![siberian-smoke](https://dehayf5mhw1h7.cloudfront.net/wp-content/uploads/sites/958/2020/08/12162952/siberian-smoke-e1597278604524.jpg)
By: Pepper Fisher
SEATTLE – You might remember last summer when our area had a smokey haze in the air for a couple of weeks courtesy of Canadian wildfires.
We’re seeing a similar haze here in western Washington this month, although not nearly as bad, and this year it’s not coming from Canada. This year you can blame huge wildfires burning in the Russian province of Siberia.
The National Weather Service says the jet stream is carrying smoke from the blazes in Siberia up across the interior of Alaska and then blowing it southeast into Western Washington.

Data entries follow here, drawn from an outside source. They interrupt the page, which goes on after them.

(** * Crypto-strategy-hub API: a shallow embedding of [src/index.js]

    The server keeps one array of portfolio records in memory, mirrors it to
    [db.json] after every mutation, and proxies prediction requests.  The
    development below embeds

    - the JSON values the handlers receive, keep and send back, numbers
      being doubles: what [JSON.parse] reads is rounded to the nearest
      double, and a double is written as Number::toString writes it;
    - [JSON.stringify (v, null, 2)] and [JSON.parse] on the text of [db.json];
    - [loadPortfolios], [savePortfolios] and the route handlers, as functions
      from the state before a request to the state after it and the reply;
    - [fetchHistoricalData], with the product [item.time * 1000] of doubles
      and the UTC calendar arithmetic behind [Date.prototype.toISOString].

    Every [await] of the source is an interaction with the outside world (the
    file system, the two upstream services); its outcome is an explicit
    argument of the model. *)

From Stdlib Require Import List String Ascii Bool Arith ZArith Lia.
Import ListNotations.

Set Warnings "-register-all".

Local Open Scope string_scope.
Local Open Scope list_scope.
Local Open Scope nat_scope.

(** ** JSON values *)

(** A number is a double.  A finite one is kept as the decimal numeral that
    [Number::toString] gives it, written out in full: sign, integer digits and
    fraction digits, so that [1e21] has the integer digits
    [1000000000000000000000] and [2.5e-7] the fraction digits [00000025].
    [Infinity] is what a JSON text beyond the range of the doubles is read as.
    The two zeros are one value here: no operation of the program tells them
    apart.  [NaN] is no value of a request body, a record or a response; as the
    result of a conversion it is [None] (see [ToNumber] below). *)
Inductive number : Type :=
| mkNum (neg : bool) (ipart fpart : string)
| Infinity (neg : bool).
(** * refnx.reduce.parabolic_motion: parabolic flight under gravity

    A shallow embedding of [refnx/reduce/parabolic_motion.py] and the
    properties its specification states about it.

    Numbers.  The Python code computes with numpy float64 values.  They are
    modelled by the real numbers of the Standard Library: [+], [*], [/],
    [tan], [cos], [atan] and [sqrt] stand for the operations numpy rounds.
    IEEE-754 infinities and NaN (what a zero speed produces) have no
    counterpart in the model; the specification puts them out of contract,
    and the theorems on the parabola assume speed * cos(launch angle) is
    not zero, so that no division is by zero.

    Library code.  [numpy.polynomial.polynomial] ([polyval], [polyder],
    [polyroots]), [np.max], [np.sqrt] and [scipy.optimize.newton] are not part
    of the repository; the modules [Numpy] and [Scipy] below model the parts
    of them the module calls. *)

From Stdlib Require Import Reals Lra Lia List FunctionalExtensionality.
Import ListNotations.

Local Open Scope R_scope.

(** ** Exceptions *)

(** The two exceptions the libraries under the module can raise. *)
Inductive exn : Type :=
| ValueError     (* np.max of an empty array *)
| RuntimeError.  (* scipy.optimize.newton: failed to converge *)

Inductive result (A : Type) : Type :=
| Ok (a : A)
| Raise (e : exn).

Arguments Ok {A} a.
Arguments Raise {A} e.

Definition bind {A B : Type} (m : result A) (k : A -> result B) : result B :=
  match m with
  | Ok a => k a
  | Raise e => Raise e
  end.

Notation "x <- m ;; k" := (bind m (fun x => k))
  (at level 61, m at next level, right associativity).

Definition is_raise {A : Type} (m : result A) : Prop :=
  match m with Ok _ => False | Raise _ => True end.

(** ** Constants and unit conversions *)

(** Modelled from the spec: [scipy.constants.g], the standard acceleration of
    gravity, 9.80665 m/s^2 (the spec's "standard gravitational
    acceleration"). *)
Definition g : R := 980665 / 100000.

(** [np.radians] and [np.degrees]. *)
Definition radians (x : R) : R := x * PI / 180.
Definition degrees (x : R) : R := x * 180 / PI.

Module Numpy.

(** ** numpy.polynomial.polynomial *)

(** [polyval(x, c)]: Horner's scheme from the highest coefficient,
    [c0 = c[-1] + x*0; for i in 2..len(c): c0 = c[-i] + c0*x]. *)
Definition polyval (x : R) (c : list R) : R :=
  match rev c with
  | [] => 0
  | last :: rest => fold_left (fun c0 ci => ci + c0 * x) rest (last + x * 0)
  end.

(** The loop of [polyder]: [der[j-1] = j * c[j]], here for the tail of the
    series, whose first element has index [j]. *)
Fixpoint polyder_from (j : nat) (tl : list R) : list R :=
  match tl with
  | [] => []
  | cj :: tl' => INR j * cj :: polyder_from (S j) tl'
  end.

(** [polyder(c)] with the default [m = 1]: a series of length at most one
    differentiates to [c[:1]*0]. *)
Definition polyder (c : list R) : list R :=
  match c with
  | [] => []
  | [_] => [0]
  | _ :: tl => polyder_from 1 tl
  end.

(** ** Scalars and arrays *)

(** A numpy scalar of dtype float64 or complex128. *)
Inductive scalar : Type :=
| Real (r : R)
| Complex (re im : R).

Definition re (z : scalar) : R :=
  match z with Real r => r | Complex a _ => a end.

Definition im (z : scalar) : R :=
  match z with Real _ => 0 | Complex _ b => b end.

(** Arithmetic with numpy's type promotion: float with float is float,
    anything with complex is complex. *)
Definition add (z w : scalar) : scalar :=
  match z, w with
  | Real x, Real y => Real (x + y)
  | _, _ => Complex (re z + re w) (im z + im w)
  end.
(** [as_marshmallow_validator]: as for fields, the loop returns from
    inside, and running out of it gives [None]. *)
Definition as_marshmallow_validator (h : Hierarchy) (self : Validator)
    (params : option (gmap string PyVal)) (mongo_world : bool)
  : StateErr I18n.World (option Projected) :=
  kwargs ← collect self projected_names;
  let kwargs := update_with_params kwargs params in
  match first_pure_field_class h (h (type_ self)) with
  | Some m_class => mret (Some (mkProjected m_class kwargs false))
  | None => mret None
  end.

End BaseValidator.

(** ** class BaseDataObject *)
Module BaseDataObject.

(** The methods of a data-object class, over objects known by
    reference.  [construct] is the call of the class, [call] the call of
    an instance. *)
Record Methods (S : Type) : Type := mkMethods {
  construct : StateErr S PyVal;
  call : PyVal → PyVal → StateErr S PyVal;
  is_modified : PyVal → StateErr S PyVal;
  clear_modified : PyVal → StateErr S PyVal;
  from_mongo : PyVal → PyVal → StateErr S PyVal;
  to_mongo : PyVal → PyVal → StateErr S PyVal;
  dump : PyVal → StateErr S PyVal
}.
Arguments mkMethods {S} _ _ _ _ _ _ _.
Arguments construct {S} _.
Arguments call {S} _ _ _.
Arguments is_modified {S} _ _.
Arguments clear_modified {S} _ _.
Arguments from_mongo {S} _ _ _.
Arguments to_mongo {S} _ _ _.
Arguments dump {S} _ _.

(** The methods as [BaseDataObject] defines them. *)
Definition base {S : Type} (construct : StateErr S PyVal)
    (call : PyVal → PyVal → StateErr S PyVal) : Methods S :=
  mkMethods construct call
    (λ self, raise NotImplementedError)
    (λ self, raise NotImplementedError)
    (λ self data, call self data)
    (λ self update, mret self)
    (λ self, mret self).

(** [build_from_mongo(cls, data)] *)
Definition build_from_mongo {S} (cls : Methods S) (data : PyVal)
  : StateErr S PyVal :=
  doc ← construct cls;
  _ ← from_mongo cls doc data;
  mret doc.

End BaseDataObject.

(** ** Concrete classes, fields and inputs *)
Module Examples.

Definition object_cls : Cls := "object".
Definition ma_FieldABC : Cls := "marshmallow.base.FieldABC".
Definition ma_String : Cls := "marshmallow.fields.String".
Definition ma_Range : Cls := "marshmallow.validate.Range".
(** [class StrField(BaseField, ma_fields.String)] *)
Definition StrField : Cls := "umongo.fields.StrField".
(** [class Range(BaseValidator, ma_validate.Range)] *)
Definition Range : Cls := "umongo.validate.Range".
(** A class that inherits from [object] alone. *)
Definition Detached : Cls := "Detached".
(** With the version flag, [command1] fails in the same way for every
    verbosity, configuration path and option value. *)
Lemma version_then_command1 (v : Z) (config mode target : option string)
    (format : string) (f : OutputFormat) :
  0 <= v <= 3 ->
  OutputFormat_of_value format = Some f ->
  exit_status
    (script no_args_status environ
       {| inv_verbose := v; inv_config := config; inv_version := true;
          inv_command := Some (CmdCommand1 mode format target) |})
  = 255.
Proof.
  intros Hv Hf. unfold script. rewrite cli_app_dispatch; [| by apply no_args_version | exact Hv].
  cbn [inv_verbose inv_config inv_version inv_command].
  unfold main, run_command. rewrite Hf. reflexivity.
Qed.

(** Without the version flag, [command1] finds the application object
    built on the resolved configuration path. *)
Lemma command1_run (v : Z) (config mode target : option string)
    (format : string) (f : OutputFormat) :
  0 <= v <= 3 ->
  OutputFormat_of_value format = Some f ->
  let working_dir :=
    Path (option_value config working_dir_envvar working_dir_default environ) in
  script no_args_status environ
    {| inv_verbose := v; inv_config := config; inv_version := false;
       inv_command := Some (CmdCommand1 mode format target) |}
  = ([SetLevel (if 3 <=? v then RootLogger else PackageLogger) (main_loglevel v);
      PrintObj
        "Run {myapp} with '{target}' as target in mode '{mode}' in format '{format}'"
        [working_dir; str_of_optional target; str_of_optional mode;
         OutputFormat_value f];
      Print "This is a dump of our cli context:";
      PrintObj "pprint(ctx.__dict__)" [];
      Print "Run MyApp";
      Print ("Hello World: " +:+ working_dir);
      Print "Hello World World World"],
     SysExit 0).
Proof.
  intros Hv Hf working_dir. unfold script.
  rewrite cli_app_dispatch; [| by eapply no_args_command | exact Hv].
  cbn [inv_verbose inv_config inv_version inv_command].
  fold working_dir. generalize working_dir as wd. intros wd.
  unfold main, run_command. rewrite Hf. reflexivity.
Qed.
Lemma save_copy_of_data_product_spec cfg req full_path dp prod w :
  heap w !! dp = Some (CProduct prod) ->
  catalog_fault w = None -> db_fault w = None ->
  (forall m, productMetadata prod = Some m -> exists d, heap w !! m = Some (CDict d)) ->
  let n := length (heap w) in
  let uri := catalog_uri w (length (catalog w)) in
  let replica := gateway_replica cfg full_path (productName prod) in
  let unsaved := unsaved_copy prod (user_username req) (n + 2) in
  _save_copy_of_data_product cfg req full_path dp w
  = (Return n,
     {| fs := fs w;
        heap := heap w ++ [CProduct (with_productUri (Some uri) unsaved); CReplica replica;
                           CList [n + 1]];
        user_files := user_files w ++ [{| username := user_username req;
                                          file_path := full_path; file_dpu := uri |}];
        db_fault := db_fault w;
        catalog := catalog w ++ [{| sub_product := unsaved;
                                    sub_metadata := metadata_of (heap w) prod;
                                    sub_replicas := [replica] |}];
        catalog_uri := catalog_uri w; catalog_fault := catalog_fault w;
        log := log w; rand := rand w |}).
Proof.
  intros Hdp Hcf Hdf Hmd n uri replica unsaved. subst n uri replica unsaved.
  unfold _save_copy_of_data_product.
  rewrite (bind_Return _ _ w _ _ (copy_data_product_spec cfg req dp full_path prod w Hdp)).
  destruct w as [fs0 h uf dbf cat curi cf lg rnd]. simpl in *. subst.
  unfold _register_data_product, airavata_client.registerDataProduct, airavata_client.snapshot,
    models.save_row, models.query, pyheap.update_product, pyheap.get_product,
    pyheap.get_list, pyheap.get_dict, pyheap.mapM, pyheap.get_replica,
    bind, ret, get, modify, raise, set_heap, set_catalog, set_user_files. simpl.
  heap_simpl. unfold metadata_of.
  destruct (productMetadata prod) as [m|] eqn:Hm; simpl.
  - destruct (Hmd m eq_refl) as [d Hd]. rewrite (lookup_app_l_Some _ _ _ _ Hd), Hd. simpl.
    heap_simpl. reflexivity.
  - heap_simpl. reflexivity.
Qed.

(** ** The storage *)

Lemma set_fs_same w : set_fs (fun _ => fs w) w = w.
Proof. destruct w; reflexivity. Qed.

Lemma set_rand_same w : set_rand (fun _ => rand w) w = w.
Proof. destruct w; reflexivity. Qed.

Lemma grows_refl w : grows w w.
Proof. split; [symmetry; apply set_fs_same|]. intros k. left. reflexivity. Qed.

Lemma grows_trans w1 w2 w3 : grows w1 w2 -> grows w2 w3 -> grows w1 w3.
Proof.
  intros [E1 H1] [E2 H2]. split.
  - rewrite E2 at 1. rewrite E1. destruct w1; reflexivity.
  - intros k. destruct (H1 k) as [A|[A B]], (H2 k) as [C|[C D]].
    + left. congruence.
    + right. split; congruence.
    + right. split; congruence.
    + congruence.
Qed.

Lemma grows_keeps w w' k v : grows w w' -> fs w !! k = Some v -> fs w' !! k = Some v.
Proof. intros [_ H] Hk. destruct (H k) as [A|[A _]]; congruence. Qed.


Lemma grows_rand w w' : grows w w' -> rand w' = rand w.
Proof. intros [E _]. rewrite E. reflexivity. Qed.

Lemma draws_refl w : draws w w.
Proof. split; [symmetry; apply set_rand_same|]. exists []. reflexivity. Qed.

Lemma draws_trans w1 w2 w3 : draws w1 w2 -> draws w2 w3 -> draws w1 w3.
Proof.
  intros [E1 [u1 H1]] [E2 [u2 H2]]. split.
  - rewrite E2 at 1. rewrite E1. destruct w1; reflexivity.
  - exists (u1 ++ u2). rewrite H1, H2. apply app_assoc.
Qed.

Lemma draws_fs w w' : draws w w' -> fs w' = fs w.
Proof. intros [E _]. rewrite E. reflexivity. Qed.

Lemma draws_In w w' s : draws w w' -> In s (rand w') -> In s (rand w).
Proof. intros [_ [u H]] Hin. rewrite H. apply in_or_app. right. exact Hin. Qed.

Lemma django_exists_Return st name full w :
  django.path st name = Return full ->
  django.exists_ st name w = (Return (os.path_exists (fs w) full), w).
Proof. intros H. unfold django.exists_, bind, django.lift, get. rewrite H. reflexivity. Qed.

Lemma django_exists_Raise st name e w :
  django.path st name = Raise e -> django.exists_ st name w = (Raise e, w).
Proof. intros H. unfold django.exists_, bind, django.lift. rewrite H. reflexivity. Qed.
(** [for x in l { f(x)? }]: stops at the first error. *)
Fixpoint M_iter {A} (f : A -> M S E unit) (l : list A) : M S E unit :=
  match l with
  | [] => M_ret tt
  | x :: l' => M_bind (fun _ => M_iter f l') (f x)
  end.

(** [l.iter().map(f).collect::<Result<Vec<_>, _>>()]. *)
Fixpoint M_map {A B} (f : A -> M S E B) (l : list A) : M S E (list B) :=
  match l with
  | [] => M_ret []
  | x :: l' => M_bind (fun y => M_bind (fun ys => M_ret (y :: ys)) (M_map f l')) (f x)
  end.
End Monad.

#[global] Instance M_MRet S E : MRet (M S E) := fun A => M_ret.
#[global] Instance M_MBind S E : MBind (M S E) := fun A B => M_bind.
#[global] Typeclasses Opaque M.

(** * A small program logic: postconditions of a run *)

(** [wp m s Q]: running [m] from [s] ends with a result and a state that
    satisfy [Q]. *)
Definition wp {S E A} (m : M S E A) (s : S) (Q : result E A -> S -> Prop) : Prop :=
  Q (m s).1 (m s).2.

Section Wp.
Context {S E : Type}.
Implicit Types s : S.

Lemma wp_intro {A} (m : M S E A) s Q r s' :
  m s = (r, s') -> Q r s' -> wp m s Q.
Proof. unfold wp. by intros ->. Qed.

Lemma wp_elim {A} (m : M S E A) s Q r s' :
  wp m s Q -> m s = (r, s') -> Q r s'.
Proof. unfold wp. intros H Hm. by rewrite Hm in H. Qed.

(** A run known to succeed. *)
Lemma wp_ok {A} (m : M S E A) s Q :
  wp m s Q -> is_ok (m s).1 = true -> exists a s', m s = (Ok a, s') /\ Q (Ok a) s'.
Proof. unfold wp. destruct (m s) as [[a|e] s']; simpl; [eauto|done]. Qed.

Lemma wp_mono {A} (m : M S E A) s (Q Q' : result E A -> S -> Prop) :
  wp m s Q -> (forall r s', Q r s' -> Q' r s') -> wp m s Q'.
Proof. unfold wp. eauto. Qed.

Lemma wp_ret {A} (a : A) s Q : Q (Ok a) s -> wp (mret a : M S E A) s Q.
Proof. done. Qed.

Lemma wp_err {A} (e : E) s Q : Q (Err e) s -> wp (M_err e : M S E A) s Q.
Proof. done. Qed.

So far, satellite data indicates about 20 fires were burning in the province in the first week in August.
NASA satellite images show that much of the area burning is peat soil. Siberia is having a record-breaking hot summer, which is thawing and drying frozen peatlands, making them highly flammable.
Kasha Patel from NASA says peat fires can burn longer than forest fires and release vast amounts of carbon into the atmosphere.
While it looks like those fires will keep burning through summer, the weather pattern around the Pacific Northwest is expected to shift and those upper level winds will no longer bring us Siberian smoke.